> _Exercise_
Within the entries below, the lines from the one with "ro_length : option" through the one with "Stream : Type;" are to be set down exactly, both ends kept.

Material provided START

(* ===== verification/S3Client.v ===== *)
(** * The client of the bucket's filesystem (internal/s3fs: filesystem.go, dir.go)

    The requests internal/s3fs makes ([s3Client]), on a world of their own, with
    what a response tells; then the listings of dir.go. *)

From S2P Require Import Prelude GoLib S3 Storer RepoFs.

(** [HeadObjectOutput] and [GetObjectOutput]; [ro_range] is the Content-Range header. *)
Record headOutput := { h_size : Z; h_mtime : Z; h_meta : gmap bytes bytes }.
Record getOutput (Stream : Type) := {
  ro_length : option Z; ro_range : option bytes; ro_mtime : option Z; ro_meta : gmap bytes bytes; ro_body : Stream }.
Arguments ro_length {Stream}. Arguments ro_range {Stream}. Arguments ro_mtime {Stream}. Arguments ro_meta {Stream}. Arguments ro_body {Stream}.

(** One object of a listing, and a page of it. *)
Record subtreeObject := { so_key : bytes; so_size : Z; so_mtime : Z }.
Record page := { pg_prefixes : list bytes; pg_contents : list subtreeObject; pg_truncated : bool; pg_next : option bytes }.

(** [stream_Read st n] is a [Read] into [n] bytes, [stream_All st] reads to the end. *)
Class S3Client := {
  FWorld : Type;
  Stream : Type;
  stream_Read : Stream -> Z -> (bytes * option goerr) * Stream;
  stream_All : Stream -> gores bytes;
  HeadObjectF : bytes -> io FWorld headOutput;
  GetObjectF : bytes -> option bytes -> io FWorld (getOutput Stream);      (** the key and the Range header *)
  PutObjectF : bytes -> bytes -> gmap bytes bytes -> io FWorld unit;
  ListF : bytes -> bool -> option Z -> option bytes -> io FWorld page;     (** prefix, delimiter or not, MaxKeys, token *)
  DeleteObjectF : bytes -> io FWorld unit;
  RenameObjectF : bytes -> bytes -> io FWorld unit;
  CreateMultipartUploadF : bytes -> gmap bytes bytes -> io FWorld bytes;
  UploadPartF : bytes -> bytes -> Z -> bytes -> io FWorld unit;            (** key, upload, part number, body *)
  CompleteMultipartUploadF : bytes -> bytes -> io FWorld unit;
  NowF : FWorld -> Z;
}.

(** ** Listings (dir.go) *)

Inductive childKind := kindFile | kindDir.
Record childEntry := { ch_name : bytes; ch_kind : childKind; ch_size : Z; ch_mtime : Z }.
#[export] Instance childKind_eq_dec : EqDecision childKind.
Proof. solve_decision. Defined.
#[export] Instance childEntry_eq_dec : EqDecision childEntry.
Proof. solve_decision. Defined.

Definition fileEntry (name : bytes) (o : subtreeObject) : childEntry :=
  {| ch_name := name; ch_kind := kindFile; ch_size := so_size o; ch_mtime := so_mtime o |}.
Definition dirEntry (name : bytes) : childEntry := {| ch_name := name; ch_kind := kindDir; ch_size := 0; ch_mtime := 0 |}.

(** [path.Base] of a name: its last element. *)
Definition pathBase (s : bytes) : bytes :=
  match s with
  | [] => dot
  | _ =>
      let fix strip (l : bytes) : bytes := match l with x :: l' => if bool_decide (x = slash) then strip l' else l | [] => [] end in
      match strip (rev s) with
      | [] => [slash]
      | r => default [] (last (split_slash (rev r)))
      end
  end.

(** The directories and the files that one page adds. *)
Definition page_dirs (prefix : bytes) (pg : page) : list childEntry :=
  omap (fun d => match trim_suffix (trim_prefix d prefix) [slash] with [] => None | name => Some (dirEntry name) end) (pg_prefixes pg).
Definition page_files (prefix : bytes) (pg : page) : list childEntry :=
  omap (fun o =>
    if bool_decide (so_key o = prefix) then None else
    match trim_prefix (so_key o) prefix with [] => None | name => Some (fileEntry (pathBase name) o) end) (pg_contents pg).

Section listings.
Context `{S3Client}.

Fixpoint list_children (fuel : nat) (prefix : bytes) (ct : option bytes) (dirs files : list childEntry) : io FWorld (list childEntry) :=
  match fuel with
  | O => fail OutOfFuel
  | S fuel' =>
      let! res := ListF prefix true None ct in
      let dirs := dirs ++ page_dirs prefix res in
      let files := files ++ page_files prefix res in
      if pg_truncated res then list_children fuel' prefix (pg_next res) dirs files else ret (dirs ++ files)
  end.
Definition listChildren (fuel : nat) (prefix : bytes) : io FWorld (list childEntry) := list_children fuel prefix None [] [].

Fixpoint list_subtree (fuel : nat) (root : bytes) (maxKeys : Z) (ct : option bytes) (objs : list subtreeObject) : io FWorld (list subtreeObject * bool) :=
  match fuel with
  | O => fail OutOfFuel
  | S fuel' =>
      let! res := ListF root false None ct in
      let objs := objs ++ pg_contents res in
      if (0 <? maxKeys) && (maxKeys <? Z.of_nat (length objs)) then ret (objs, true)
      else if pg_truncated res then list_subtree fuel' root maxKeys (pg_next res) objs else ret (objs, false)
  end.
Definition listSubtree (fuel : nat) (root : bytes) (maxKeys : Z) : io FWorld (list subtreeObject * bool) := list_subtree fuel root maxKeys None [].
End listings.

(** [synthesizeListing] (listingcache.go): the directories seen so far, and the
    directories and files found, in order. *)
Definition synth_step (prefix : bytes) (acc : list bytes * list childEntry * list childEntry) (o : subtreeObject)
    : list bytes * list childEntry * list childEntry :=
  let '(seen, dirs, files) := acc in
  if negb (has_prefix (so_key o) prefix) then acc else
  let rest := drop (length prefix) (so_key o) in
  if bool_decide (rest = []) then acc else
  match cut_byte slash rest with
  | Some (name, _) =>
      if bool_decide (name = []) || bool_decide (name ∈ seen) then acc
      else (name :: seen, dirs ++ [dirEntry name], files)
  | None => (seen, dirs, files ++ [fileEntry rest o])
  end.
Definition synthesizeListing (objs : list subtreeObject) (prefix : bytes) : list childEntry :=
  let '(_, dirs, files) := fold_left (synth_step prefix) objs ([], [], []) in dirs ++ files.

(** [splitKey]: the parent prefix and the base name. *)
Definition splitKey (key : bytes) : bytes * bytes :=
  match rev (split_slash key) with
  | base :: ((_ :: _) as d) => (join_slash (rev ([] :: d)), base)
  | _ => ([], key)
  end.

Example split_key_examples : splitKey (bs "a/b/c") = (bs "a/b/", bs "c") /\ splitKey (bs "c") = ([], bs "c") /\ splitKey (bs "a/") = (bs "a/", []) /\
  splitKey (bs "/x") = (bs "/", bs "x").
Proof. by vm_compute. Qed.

Material provided END

> _Answer for the task_
  ro_length : option Z; ro_range : option bytes; ro_mtime : option Z; ro_meta : gmap bytes bytes; ro_body : Stream }.
Arguments ro_length {Stream}. Arguments ro_range {Stream}. Arguments ro_mtime {Stream}. Arguments ro_meta {Stream}. Arguments ro_body {Stream}.

(** One object of a listing, and a page of it. *)
Record subtreeObject := { so_key : bytes; so_size : Z; so_mtime : Z }.
Record page := { pg_prefixes : list bytes; pg_contents : list subtreeObject; pg_truncated : bool; pg_next : option bytes }.

(** [stream_Read st n] is a [Read] into [n] bytes, [stream_All st] reads to the end. *)
Class S3Client := {
  FWorld : Type;
  Stream : Type;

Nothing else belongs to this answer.